Холодная стена старого дома, давно заброшенного, с обвалившейся крышей. На здоровенной деревянной балке, больше похожей на железнодорожную шпалу, отирая спинами кладку, сидели двое. Курили. По-советски воспитанные, они расстелили перед собой газету, по старой памяти и воле случая – «Царскосельскую». На газете две бутылки «Даргинки», почти пустая и ещё непочатая, и немудрёная, несоответствующая напитку закуска. Лица у обоих серьёзные, отрешённые и покрытые сухой треснувшей коркой боли. Взгляды пустые и тёмные. На глаза то и дело наворачиваются слёзы. Паузы в их диалоге всё больше затягивались.
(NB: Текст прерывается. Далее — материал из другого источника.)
(** A key can be obtained: the secret store has an entry for it, and that
    entry or the prompt is not empty. *)
Definition has_key (E : Env) : bool :=
  match secrets E !! "GROQ_API_KEY" with
  | Some k => truthy_str k || truthy_str (key_typed E)
  | None => false
  end.

(** The key then obtained, and the prompt shown to obtain it (if any). *)
Definition acquired_key (E : Env) : str :=
  match secrets E !! "GROQ_API_KEY" with
  | Some k => if truthy_str k then k else key_typed E
  | None => ""
  end.

Definition key_prompt_events (E : Env) : list event :=
  match secrets E !! "GROQ_API_KEY" with
  | Some k =>
      if truthy_str k then []
      else [EvTextInput "Enter your Groq API key:" true]
  | None => []
  end.

(** The calls of [setup_page], latest first. *)
Definition setup_events : list event :=
  [EvWrite "Upload an image or video and ask questions about it!";
   EvTitle "Media Analysis Bot";
   EvPageConfig "Media Analysis Bot" "🎥" "wide"].

(** The calls of the page up to and including the question box. *)
Definition page_events (E : Env) : list event :=
  [EvTextInput "What would you like to know about the media?" false;
   EvFileUploader ("Choose " +:+ lower (media_label E) +:+ " file")
     (if (media_label E =? "Image")%string then ["jpg"; "jpeg"; "png"]
      else ["mp4"])
     "Maximum recommended file size: 5MB";
   EvRadio "Select media type:" ["Image"; "Video"];
   EvWrite "### Upload Media"]
  ++ key_prompt_events E ++ setup_events.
Оба были несчастны. Обоим было больно.
Так уж случилось, что в разное время и каждый по-своему, как оказалось, оба были влюблены в одну женщину. Говоря точнее – в девочку и девушку.
Один девятнадцать лет тащил воспоминания через все перипетии коварной судьбы; он дорожил детскими воспоминаниями о первой любви, дорожил до двадцати семи лет, когда ещё раз споткнулся о возвышенность собственных чувств. Другому повезло больше – его чувства были взрослее и скоротечнее. Ему же было хуже – они остались неизжитыми.
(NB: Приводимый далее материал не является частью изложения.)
(** * Traffic-lyt web client: hotspots cache, retry loop, insights helpers

    A shallow embedding of the parts of the web client that decide how
    requests for the hotspots grid are keyed, cached, deduplicated and
    retried ([app/lib/api.ts], [app/map/page.tsx]) and of the zone
    selection of [ZoneComparePanel.tsx].

    Conventions of the embedding:
    - a JavaScript [number] that the code uses as an integer (day counts,
      limits, hours, millisecond clocks, zone ids) is a [Z];
    - an optional field ([x?: T]) is an [option];
    - the [Map] of the cache is an association list in insertion order,
      which is the order [Map.prototype.entries] iterates in;
    - a promise is named by a natural number; settling a promise is an
      event of the environment. *)

From Stdlib Require Import ZArith List String Ascii Bool Lia.
From Stdlib Require Import DecimalString DecimalZ DecimalPos.
From Stdlib Require Import OrdersEx RelationClasses.
From Stdlib Require Import QArith Lqa Permutation Sorted.
Import ListNotations.

Local Open Scope Z_scope.

(** ** JavaScript primitives used by the code *)

Module JS.

(** [String(n)] for an integer [n]: decimal digits, a leading minus sign
    for negative numbers, ["0"] for zero. *)
Definition String_ (n : Z) : string :=
  NilZero.string_of_int (Z.to_int n).

(** [x ?? d] *)
Definition nullish {A : Type} (x : option A) (d : A) : A :=
  match x with
  | Some v => v
  | None => d
  end.

(** [k.join(sep)] *)
Definition join (sep : string) (k : list string) : string :=
  String.concat sep k.

(** [if (x != null) k.push(f(x))], as the list of pushed elements. *)
Definition push_if_present {A : Type} (f : A -> string) (x : option A)
  : list string :=
  match x with
  | Some v => [f v]
  | None => []
  end.

End JS.

(** ** [app/lib/api.ts]: request parameters and the cache key *)

Record FetchHotspotsParams : Type := mkParams {
  bbox : string;
  cell_m : option Z;
  recent_days : option Z;
  baseline_days : option Z;
  limit : option Z;
  start : option string;
  end_ : option string;
  hour_start : option Z;
  hour_end : option Z;
  violation_type : option string
}.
Этими двумя были мы, Кржевицкий и Ефимов: жалкие и несчастные, любящие и влюблённые, пьющие предатели своих чувств.
…Миша работал по плавающему графику. У него было то два выходных, то пять, а случалось и больше. Он был волен в распределении своей занятости, главное - нужное количество часов в месяц отработать. В тот вечер, прямо из постели я написал ему письмо, в котором всё тезисно изложил. Мне повезло – я попал на очередные его «большие» выходные, и мы встретились во второй половине следующего дня. Место встречи – «У Густерина».
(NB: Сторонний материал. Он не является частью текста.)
Lemma charSet_solid (flag_i : bool) (A : list N) (ch : N) :
  forallb (fun a => N.leb 48 a && N.leb a 122) A = true ->
  charSetMatches flag_i A ch = true -> isWhiteSpace ch = false.
Proof.
  intros HA H. unfold charSetMatches in H. apply existsb_exists in H.
  destruct H as [a [Ha E]]. rewrite forallb_forall in HA. apply HA in Ha.
  apply andb_true_iff in Ha. destruct Ha as [Ha1 Ha2].
  apply N.leb_le in Ha1. apply N.leb_le in Ha2. apply N.eqb_eq in E.
  assert (Hch : (48 <= ch <= 122)%N).
  { unfold canonicalize, asciiUpper in E. destruct flag_i; [|lia].
    destruct (N.leb_spec 97 a), (N.leb_spec a 122), (N.leb_spec 97 ch),
      (N.leb_spec ch 122); cbn [andb] in E; lia. }
  unfold isWhiteSpace, whiteSpace. cbn [existsb].
  repeat rewrite (proj2 (N.eqb_neq ch _)) by lia. reflexivity.
Qed.

Lemma Lang_run_solid (flag_i : bool) (A : list N) (min : nat) (max : option nat)
    (s : jsstring) :
  forallb (fun a => N.leb 48 a && N.leb a 122) A = true ->
  Lang flag_i (Quant min max (CharSet A)) s -> startsSolid s.
Proof.
  intros HA [pieces [-> HF]]. destruct HF as [|p ps [ch [-> Hm]] _]; [exact I|].
  cbn. now apply (charSet_solid flag_i A).
Qed.

Lemma Lang_capitalized_solid (flag_i : bool) (rest : regex) (s : jsstring) :
  Lang flag_i (Seq capitalized rest) s -> startsSolid s.
Proof.
  unfold capitalized. cbn [Lang].
  intros [s1 [s2 [-> [[s3 [s4 [-> [[ch [-> Hm]] _]]]] _]]]].
  cbn. now apply (charSet_solid flag_i upperAZ).
Qed.

Lemma personPatterns_solid :
  Forall (fun R => groupsHold (ignoreCase R) (fun _ => startsSolid) (source R))
         personPatterns.
Proof.
  repeat constructor.
  - intros s. apply Lang_capitalized_solid.
  - intros s. now apply Lang_run_solid.
Qed.

Lemma locationPatterns_solid :
  Forall (fun R => groupsHold (ignoreCase R) (fun _ => startsSolid) (source R))
         locationPatterns.
Proof.
  repeat constructor.
  - intros s. apply Lang_capitalized_solid.
  - intros s. now apply Lang_run_solid.
Qed.

Lemma setAdd_Forall (P : jsstring -> Prop) (s : list jsstring) (v : jsstring) :
  Forall P s -> P v -> Forall P (setAdd s v).
Proof.
  intros Hs Hv. unfold setAdd. destruct (existsb (jsstring_eqb v) s); [exact Hs|].
  apply Forall_app. split; [exact Hs | now constructor].
Qed.

(** What the [while] loop adds: trimmed, non-empty captures of the first
    group of matches of the pattern. *)
Lemma execLoop_Forall (P : jsstring -> Prop) (rounds : nat) (R : RegExp)
    (text : jsstring) (found l : list jsstring) :
  (forall j y c g, j <= length text ->
     matcher (ignoreCase R) text (source R) {| endIndex := j; captures := [] |} Some
       = Some y ->
     capture text (j, y) 1 = Some (c :: g) -> P (trim (c :: g))) ->
  Forall P found -> execLoop rounds R text found = Some l -> Forall P l.
Proof.
  intros HP. revert R found HP.
  induction rounds as [|rounds IH]; intros R found HP Hf H; cbn [execLoop] in H;
    [discriminate|].
  destruct (regExpBuiltinExec R text) as [[m|] R'] eqn:E.
  - apply exec_Some in E. destruct E as [-> [Hle [Hel [Hm _]]]].
    apply IH in H; [exact H | exact HP |].
    destruct (capture text m 1) as [[|c g]|] eqn:Ec; try exact Hf.
    apply setAdd_Forall; [exact Hf|].
    apply (HP (fst m) (snd m)); [lia | exact Hm |].
    now destruct m.
  - now injection H as <-.
Qed.

Lemma execLoop_NoDup (rounds : nat) (R : RegExp) (text : jsstring)
    (found l : list jsstring) :
  NoDup found -> execLoop rounds R text found = Some l -> NoDup l.
Proof.
  revert R found; induction rounds as [|rounds IH]; intros R found Hf H;
    cbn [execLoop] in H; [discriminate|].
  destruct (regExpBuiltinExec R text) as [[m|] R'].
  - apply IH in H; [exact H|].
    destruct (capture text m 1) as [[|c g]|]; try exact Hf.
    now apply setAdd_NoDup.
  - now injection H as <-.
Qed.

Lemma execEach_verbatim (patterns : list RegExp) (text : jsstring)
    (l : list jsstring) :
  Forall (fun R => groupsHold (ignoreCase R) (fun _ => startsSolid) (source R))
         patterns ->
  execEach patterns text = Some l ->
  NoDup l /\ Forall (verbatim text) l.
Proof.
  unfold execEach. intros Hps.
  assert (Hinit : NoDup (@nil jsstring) /\ Forall (verbatim text) []).
  { split; constructor. }
  revert Hinit. generalize (@nil jsstring) as set0. revert l.
  induction Hps as [|R patterns HR _ IH]; intros l set0 [Hnd Hall] H;
    cbn [fold_left] in H.
  - injection H as <-. now split.
  - cbn [execOne] in H.
    destruct (execLoop (S (S (length text))) (newRegExp (source R) (ignoreCase R))
                text set0) as [set1|] eqn:E.
    + apply (IH l set1); [|exact H]. split.
      * exact (execLoop_NoDup _ _ _ _ _ Hnd E).
      * apply (execLoop_Forall (verbatim text) _ _ _ _ _) with (3 := E); [|exact Hall].
        cbn [source ignoreCase newRegExp]. intros j y c g Hj Hy Hc.
        pose proof (capture_holds _ _ _ _ _ _ _ _ HR Hy Hj Hc) as Hs.
        cbn in Hs. split; [now apply trim_solid_nonempty|].
        split; [apply trim_idem|].
        apply (Substring_trans _ (c :: g)); [apply trim_Substring|].
        unfold capture in Hc.
        destruct (find (fun entry => fst entry =? 1) (captures (snd (j, y))))
          as [[n [a b]]|]; [|discriminate].
        injection Hc as <-. apply slice_Substring.
    + exfalso. clear - H. induction patterns as [|R' ps IHps]; [discriminate|].
      cbn [fold_left execOne] in H. auto.
Qed.

(** X1. [extractPeople] returns, and each entry of the answer is
    non-empty, has no white space at either end, occurs as it is in the
    text, and occurs once in the answer. *)
Theorem extractPeople_verbatim (text : jsstring) :
  exists ps, extractPeople text = Some ps /\ NoDup ps /\ Forall (verbatim text) ps.
Proof.
  destruct (extractPeople_total text) as [ps E]. exists ps. split; [exact E|].
  exact (execEach_verbatim _ _ _ personPatterns_solid E).
Qed.

(** X2. [extractLocations] returns, and each entry of the answer is
    non-empty, has no white space at either end, occurs as it is in the
    text, and occurs once in the answer. *)
Theorem extractLocations_verbatim (text : jsstring) :
  exists ls, extractLocations text = Some ls /\ NoDup ls /\ Forall (verbatim text) ls.
Proof.
  destruct (extractLocations_total text) as [ls E]. exists ls. split; [exact E|].
  exact (execEach_verbatim _ _ _ locationPatterns_solid E).
Qed.

Lemma asciiUpper_eq_lower (a b : N) :
  asciiUpper a = asciiUpper b -> asciiLower a = asciiLower b.
Proof.
  unfold asciiUpper, asciiLower. intros H.
  destruct (N.leb_spec 97 a), (N.leb_spec a 122), (N.leb_spec 97 b),
    (N.leb_spec b 122); cbn [andb] in H;
    destruct (N.leb_spec 65 a), (N.leb_spec a 90), (N.leb_spec 65 b),
      (N.leb_spec b 90); cbn [andb]; lia.
Qed.

Lemma map_asciiUpper_eq_lower (a b : jsstring) :
  map asciiUpper a = map asciiUpper b -> map asciiLower a = map asciiLower b.
Proof.
  revert b; induction a as [|x a IH]; intros [|y b] H; try discriminate;
    [reflexivity|].
  cbn [map] in *. injection H as Hx Hab.
  now rewrite (asciiUpper_eq_lower _ _ Hx), (IH _ Hab).
Qed.

Lemma actionVerbPatterns_ascii :
  Forall (fun R => asciiOnly (source R) = true) actionVerbPatterns.
Proof. repeat constructor. Qed.

(** X3. The action verbs of a text are words of the fixed vocabulary, in
    lowercase, each at most once. *)
Theorem extractActionVerbs_vocabulary (patterns : list RegExp) (text : jsstring) :
  Forall2 sameSource patterns actionVerbPatterns ->
  NoDup (fst (extractActionVerbs patterns text)) /\
  forall v, In v (fst (extractActionVerbs patterns text)) ->
    In v (jss ["schedule"; "create"; "review"; "complete"; "send"; "call"; "email";
               "update"; "fix"; "check"; "prepare"; "submit"; "approve"; "cancel";
               "organize"; "setup"; "plan"; "meet"; "discuss"; "analyze";
               "implement"; "deploy"]).
Proof.
  intros Hps. unfold extractActionVerbs.
  rewrite (matchEach_sameSource _ _ _ Hps). split.
  - unfold matchEach. apply fold_matchOne_NoDup. constructor.
  - intros v Hv. unfold matchEach in Hv. apply fold_matchOne_In in Hv.
    destruct Hv as [[]|[R [ms [m [HR [Hms [Hm ->]]]]]]].
    destruct HR as [<-|[]].
    set (verbs := ["schedule"; "create"; "review"; "complete"; "send"; "call";
                   "email"; "update"; "fix"; "check"; "prepare"; "submit";
                   "approve"; "cancel"; "organize"; "setup"; "plan"; "meet";
                   "discuss"; "analyze"; "implement"; "deploy"]) in *.
    assert (Hall : Forall (fun s => forallb isAscii s = true /\
                             exists w, In w verbs /\
                                       map asciiUpper s = map asciiUpper (js w)) ms).
    { eapply (stringMatch_Forall text); [|exact Hms].
      cbn [ignoreCase source newRegExp]. intros j y Hj Hy.
      apply matcher_at in Hy; [|exact Hj]. destruct Hy as [_ HL]. split.
      - apply (Lang_ascii true _ _ (Forall_inv actionVerbPatterns_ascii) HL).
      - cbn [seqs Lang] in HL.
        destruct HL as [s1 [s2 [-> [-> [s3 [s4 [-> [H3 ->]]]]]]]].
        apply Lang_words in H3. destruct H3 as [w [Hw E]].
        exists w. split; [exact Hw|]. now rewrite app_nil_r. }
    rewrite Forall_forall in Hall. destruct (Hall m Hm) as [Ha [w [Hw E]]].
    rewrite (toLowerCase_ascii m Ha), (map_asciiUpper_eq_lower _ _ E).
    assert (Hlow : map asciiLower (js w) = js w).
    { clear - Hw. simpl in Hw.
      repeat (destruct Hw as [<-|Hw]; [reflexivity|]). contradiction. }
    rewrite Hlow. unfold jss. now apply in_map.
Qed.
За время моего отсутствия в городе кое-что переменилось. Никакого «У Густерина» больше не существовало. На месте знаменитого местного кафе, история которого тянулась с дореволюционных ещё времён, открылась траттория. Что ж, пусть так. Могло быть хуже. Хвала небесам, хоть мода на суши проходит. А всё ж противно: скромную лаконичную вывеску сменила аляповатая, большая и яркая, раскладушка у входа, зазывающая на бизнес-ланч, а сам вход огородился каким-то плетнём.
Миша оказался пунктуален, а я, как обычно, опоздал. К моему приходу он уже сидел за столиком у центрального окна и пил абрикосовый сок.
- Здравствуй, что ли? – сказал я. – Сколько лет…
- Да, были времена, - улыбнулся он, - а теперь вот… - Миша развёл ладони в стороны и поджал губы, будто сильно о чём-то сожалел.
Зал действительно был противен своей навязчивой дешевизной, пытающейся угодить всем категориям непритязательных посетителей одновременно. На подоконниках стоял какой-то хлам, вроде старых фотоаппаратов, ваз и обмотанных джутовой бечёвкой бутылок. На стенах висели дурные картинки. Прочие элементы декора столь же явственно указывали на то, что дизайнер, как и среднестатистический любитель пиццы, в Италии явно никогда не бывали.
- А помнишь, какие классные здесь были стулья? – спросил я, усаживаясь в мягкое нечто, покрытое отвратительным кожзамом. – Жёсткие, с изогнутыми спинками.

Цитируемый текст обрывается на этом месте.